BOP SHOP RECORDS presents BILL KIRCHEN'S HONKY TONK CHRISTMAS SHOW Friday December 7th - 8pm
Lovin' Cup Brews & Bistro
300 Park Point Drive Off Jefferson Rd near RIT $18 advance $20 at the door
Tickets available at Lovin' Cup & Bop Shop
Bill Kirchen has become widely known for the trademark big-rig guitar riffs that powered the Commander Cody hit “Hot Rod Lincoln” into the Top 10 in 1972. Since 1993, he has recorded seven critically acclaimed albums of his own that have made him one of the musical elder statesmen of today’s Americana music, which in truth was pioneered by acts like Cody and his Lost Planet Airmen back in the ‘70s.
Kirchen has appeared on record and stage with a who’s who of musical talents that includes Lowe, Doug Sahm, Ralph Stanley, Gene Vincent, Elvis Costello, Emmylou Harris, Bruce Hornsby, Hoyt Axton and fellow six-string heroes Link Wray and Danny Gatton. At the recent Hardly Strictly Bluegrass Festival in San Francisco, Bill played guitar with Elvis Costello, who named his band for the event the Hammer of the Honky-Tonk Gods after Bill’s upcoming release, and featured Bill singing the title song. Kirchen was nominated for a 2001 Grammy Award for Best Country Instrumental Performance for his song “Poultry in Motion” and inducted the next year into the Washington (D.C.) Area Music Association Hall of Fame alongside John Phillip Sousa and Dave Grohl of Nirvana and the Foo Fighters. He has lectured at Rensselaer Polytechnic Institute, the Smithsonian Institution and the 1998 International Conference on Elvis Presley in Memphis, and is featured in the TNN special Yesterday and Today: Honky-Tonk & Western Swing.
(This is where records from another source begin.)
(** The cache answers of its own only blocks. *)
Lemma cache_accounts opts (c : CStore S) : accounts c -> accounts (c_cache opts c).
Proof using F.
  intros [Hc Ht]. split; intros key x n Hx; [|by apply earns_inner, Ht].
  apply earns_bind. eapply earns_mono; [apply lookup_earns|]. intros n' [[until [|]]|v] _ ->; [| |done].
  - apply earns_bind, earns_nothing; [apply count_hit_free|]. intros [u|v]; [|done].
    apply earns_bind, earns_nothing; [apply clock_free|]. intros [t|v]; [|done]. by intros res [= <-].
  - apply earns_bind. eapply earns_mono; [by apply earns_inner, Hc|].
    intros n' [[res [e|]]|v] _ Hres; [done| |done]. apply earns_bind.
    destruct (Result_Blocked res) eqn:Eb; cbn [andb].
    + destruct (_ >? _); [apply earns_nothing; [apply remember_free|]; intros [u|v]; [|done]|];
        by intros res' [= <-] Hf; rewrite Eb in Hf.
    + intros res' [= <-] _. by apply (Hres res).
Qed.

End decorators.
(** ** The engine *)
Section engine.
Context {U : Unicode} {J : JSONDecoder} {S : Type} `{Over S R}.
Context (c : CStore S) (Hc : accounts c).

(** The limiter that is watched, the limiters that run, and the request. *)
Context (name : string) (ls : list Limiter) (req0 : Request) (Hreq0 : coherent req0).
Context (Hkeyers : forall l, l ∈ ls -> settled (Limiter_Keyer l)).
Context (Hcalls : forall l v, l ∈ ls -> may_call (mkKey (Limiter_Name l) v) l).
Context (Hwatched : forall l v, l ∈ ls -> Limiter_Name l = name ->
  (Limiter_Keyer l req0).1 = Returns (v, true) -> wanted (mkKey (Limiter_Name l) v)).

(** The engine's frame still stands for the request. *)
Definition framed (f : frame) : Prop := coherent (frame_req f) /\ same_input req0 (frame_req f).

Lemma same_input_back r r' : same_input r r' -> same_input r' r.
Proof. unfold same_input. intuition congruence. Qed.

Lemma same_input_then r1 r2 r3 : same_input r1 r2 -> same_input r2 r3 -> same_input r1 r3.
Proof. unfold same_input. intuition congruence. Qed.

(** A limiter's bucket is its keyer's of the request. *)
Lemma bucket_own l f (s : S) :
  l ∈ ls -> framed f ->
  exists bkt ok f', bucket l (f, s) = (Returns (bkt, ok), (f', s)) /\ framed f' /\
    (ok = true -> (Limiter_Keyer l req0).1 = Returns (bkt, true)).
Proof using Hkeyers Hreq0.
  intros Hl [Hcoh Hsame]. destruct (Hkeyers l Hl (frame_req f) Hcoh) as (Hc1 & Hs1 & Hfun).
  specialize (Hfun req0 Hreq0 (same_input_back _ _ Hsame)).
  unfold bucket, grecover, on_req. destruct (Limiter_Keyer l (frame_req f)) as [o r1]. cbn [fst snd] in *.
  assert (coherent r1 /\ same_input req0 r1) as Hf by (split; [done|by eapply same_input_then]).
  destruct o as [[bkt ok]|v].
  - eexists bkt, ok, _. split; [done|]. split; [exact Hf|]. by intros ->.
  - eexists "", false, _. split; [reflexivity|]. split; [exact Hf|done].
Qed.

Lemma apply_keeps l bkt f n :
  l ∈ ls ->
  keeps (c_apply c l bkt) f n (fun n' f' o => f' = f /\ exists res err, o = Returns (res, err) /\
    (err = None -> Outcome_blocked res = false -> wanted (mkKey (Limiter_Name l) bkt) -> n + 1 <= n')).
Proof using Hc Hcalls.
  intros Hl. destruct Hc as [Hcons Htake]. specialize (Hcalls l bkt Hl). unfold may_call in Hcalls.
  apply keeps_recover. cbv zeta.
  destruct (Bucket_Valid (Limiter_Bucket l)); apply keeps_bind, keeps_inner.
  - eapply earns_mono; [by apply Htake|].
    intros n' [[res [e|]]|v] _ Hres; (split; [done|]); eexists _, _; (split; [done|]); [done| |done].
    intros _ Hb Hw. apply (Hres res); [done| |done]. by apply negb_false_iff.
  - eapply earns_mono; [by apply Hcons|].
    intros n' [[res [e|]]|v] _ Hres; (split; [done|]); eexists _, _; (split; [done|]); [done| |done].
    intros _ Hb Hw. by apply (Hres res).
Qed.
(** What else goes on: replicas start, stop and forget, time passes, and anything happens
    in Redis that keeps its keys' types and leaves the bucket's window as it is. *)
Definition around (s s' : fleet (R := R)) : Prop :=
  idle s.2 s'.2 \/
  (store_ok prefix s'.2 /\ ms s'.2 = ms s.2 /\ window_of prefix s'.2 k = window_of prefix s.2 k).

Lemma limiter_rule : Rule_Valid rule = true /\ Rule_in_range rule.
Proof using MaxBodyBytes Hload Hread Hbuild Hl Hwindow.
  destruct loaded_limiters as (Hready & _). rewrite Forall_forall in Hready.
  destruct (Hready l Hl) as (Ha & _ & Hr & _). split; [|done]. unfold Active in Ha.
  by rewrite Hwindow, orb_false_r in Ha.
Qed.

(** C1: what a fleet lets through.  Any number of replicas share one Redis, each with the
    chain [buildStore] assembles, a clock of its own and the same file; any number of
    goroutines serve checks on them, their critical sections and round trips in any
    order, replicas coming and going.  Over any [T] milliseconds the checks on one bucket
    of a window limiter that come out counted "allowed" are at most
    [limit * (T / period + 2)]: what one instance lets through, not one per replica. *)
Theorem fleet_admission_bound reps r0 ts reps' r T :
  store_ok prefix r0 -> ms r <= ms r0 + T ->
  rtc (pool_step (program h) (fun _ => True) around) ([], (reps, r0)) (ts, (reps', r)) ->
  Z.of_nat (List.length (List.filter (let_past h l v) ts))
    <= Rule_Limit rule * (T / period (seconds (Rule_Window rule)) (seconds (Rule_Block rule)) + 2).
Proof using All.
  intros Hr0 HT Hrun. destruct limiter_rule as [Hv Hrange].
  pose proof (redis_accounts fmt_Rule fmt_Bucket prefix k rule Hv Hrange (ms r0 + T)) as Hacc.
  destruct (bucket_count (LR := window_ledger prefix k rule (ms r0 + T)) _ _
    (fun i r Hr => grants_idle prefix k rule Hv Hrange _ r _ Hr (Hclocks i r Hr)) Hacc
    ltac:(by rewrite Hwindow) around reps r0 ts reps' r) as (d & Hd & Hcount); [|done..|].
  - intros s s' Hs [Hi|(Hok & Ht & Hw)]; [by apply grants_idle|by apply grants_same].
  - destruct Hd as (_ & _ & Ht & Hq). specialize (Hq HT).
    pose proof (quota_left_nonneg prefix k rule Hv Hrange (ms r0 + T) r).
    assert (ms r0 <= ms r0 + T) as He by lia.
    pose proof (quota_left_start prefix k rule Hv Hrange (ms r0 + T) r0 Hr0 He) as Hs.
    replace (ms r0 + T - ms r0) with T in Hs by ring. lia.
Qed.

End window.

(** **** A token bucket's *)
Section tokens.
Context (Htokens : Bucket_Valid (Limiter_Bucket l) = true).
Context (Hclocks : forall i r, store_ok prefix r -> idle r (@clock_now R (clock_of i) r).2).

Abbreviation bucket := (Limiter_Bucket l).

(** As [around], but what is left as it is is the bucket's level. *)
Definition around_tokens (s s' : fleet (R := R)) : Prop :=
  idle s.2 s'.2 \/
  (store_ok prefix s'.2 /\ ms s'.2 = ms s.2 /\
   keys s'.2 !! key_of prefix KTokens k = keys s.2 !! key_of prefix KTokens k).

(** C4: and of a token bucket.  In the same fleet, the checks on one bucket of a token
    bucket limiter that come out counted "allowed" within [T] milliseconds are at most
    [burst + rate * T / 1000], however many calls are made: but for rounding, which is
    charged to the tokens granted and to the milliseconds, 2^-53 of the burst each and
    twice that, and three parts in 2^53 of the refill. *)
Theorem fleet_token_bound reps r0 ts reps' r T :
  token_ok prefix k bucket r0 -> ms r <= ms r0 + T ->
  rtc (pool_step (program h) (fun _ => True) around_tokens) ([], (reps, r0)) (ts, (reps', r)) ->
  (inject_Z (Z.of_nat (List.length (List.filter (let_past h l v) ts))) * (1 - eps * inject_Z (Bucket_Burst bucket))
   <= inject_Z (Bucket_Burst bucket) +
      inject_Z T * (inject_Z (Bucket_Rate bucket) / 1000 * (1 + 3 * eps) + 2 * eps * inject_Z (Bucket_Burst bucket)))%Q.
Proof using All.
  intros Hr0 HT Hrun. destruct loaded_limiters as (Hready & _). rewrite Forall_forall in Hready.
  destruct (Hready l Hl) as (_ & _ & _ & Hrange).
  pose proof (token_accounts fmt_Rule fmt_Bucket prefix k bucket Htokens Hrange (ms r0 + T)) as Hacc.
  destruct (bucket_count (LR := token_ledger prefix k bucket (ms r0 + T)) _ _
    (fun i r Hr => sells_idle prefix k bucket Htokens Hrange _ r _ Hr (Hclocks i r (proj1 Hr))) Hacc
    ltac:(by rewrite Htokens) around_tokens reps r0 ts reps' r) as (d & Hd & Hcount); [|done..|].
  - intros s s' Hs [Hi|(Hok & Ht & HK)]; [by apply sells_idle|by apply sells_same].
  - destruct Hd as (_ & Hok & Ht & Hq). specialize (Hq HT).
    pose proof (worth_left_nonneg prefix k bucket Htokens Hrange (ms r0 + T) r Hok HT) as Hn.
    pose proof (worth_left_start prefix k bucket (ms r0 + T) r0) as Hs.
    replace (ms r0 + T - ms r0) with T in Hs by ring.
    pose proof (inject_le _ _ Hcount) as Hc. destruct (Bucket_ranges bucket Htokens Hrange) as [_ Hburst].
    pose proof (inject_le (Bucket_Burst bucket) (2 ^ 40) ltac:(lia)) as Hb. change (inject_Z (2 ^ 40)) with (1099511627776 # 1)%Q in Hb.
    unfold token_price, per_ms in *.
    assert (0 <= 1 - eps * inject_Z (Bucket_Burst bucket))%Q as Hp by (unfold eps; lra).
    pose proof (Qmult_le_compat_r _ _ _ Hc Hp). lra.
Qed.

End tokens.
End bucket.

End loaded.

End fleet.

(** ** Instances of the theorems *)
Section examples.

#[local] Existing Instances ascii_only one_body range_forward zero_hmac one_file sample_decoder
  no_certificates dial_sim.

(** The replicas' clocks are a second apart. *)
Definition skewed (i : nat) : Clock sim_redis := fun r => (sim_ms r * Millisecond + Z.of_nat i * Second, r).

Lemma sim_still r : store_ok "forwardlimit:" r -> idle r r.
Proof.
  intros [Hr _]. split_and!; [done|simpl; lia|]. symmetry. unfold expire. apply map_filter_id.
  intros k e Hk. by apply (keys_live r k).
Qed.

(** What the sample file builds without a secret: the login limiter, five a minute. *)
Definition sample_built : Built :=
  match Build sample_file "" with Returns (inl b) => b | _ => mkBuilt [] ∅ (mkResponse 0 "" "") [] end.

Definition sample_login : Limiter :=
  List.hd (mkLimiter "" (mkRule 0 0 0) Bucket_zero (gret ("", false)) [] [] false false) (Built_Limiters sample_built).

Abbreviation sample_service := (service sample_built 0).
Abbreviation sample_fleet rs := (check_on skewed no_fmt_Rule no_fmt_Bucket defaults rs sample_service).
Abbreviation sample_move := (move (L := arrival) (S := fleet (R := sim_redis))).

(** [n] turns for each of the goroutines [who]. *)
Fixpoint rounds (n : nat) (who : list nat) : list sample_move :=
  match n with O => [] | S n => (map Turn who ++ rounds n who)%list end.

(** A second after the start, seven login attempts from one network at two replicas, served
    at the same time. *)
Definition crowd : list sample_move :=
  (Passes (∅, sim_wait 1000 empty_redis) ::
   map (fun i => Start (mkArrival i attempt)) [0; 1; 1; 0; 0; 1; 1]%nat ++
   rounds 19 [0; 1; 2; 3; 4; 5; 6]%nat)%list.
The Dieselbilly king is especially known for exhilarating live performances at festivals and venues across North America and Europe. The tour de force of every Kirchen show is his extended rendition of “Hot Rod Lincoln” on which “like an impassioned preacher in a souped-up convertible,” as Washington City Paper describes it, he cites the guitar styles of such six-string giants as Muddy Waters, B.B. King, Scotty Moore, Carl Perkins and Jimi Hendrix, while also referencing riffs by everyone from Merle Haggard to the Rolling Stones to Flatt & Scruggs to the Sex Pistols.
All it takes is a spin of Hammer of the Honky-Tonk Gods or a night with Bill Kirchen as he tears the roof off any place he appears to agree with what the Austin American-Statesman says: “Bill Kirchen rules. It’s just that simple.”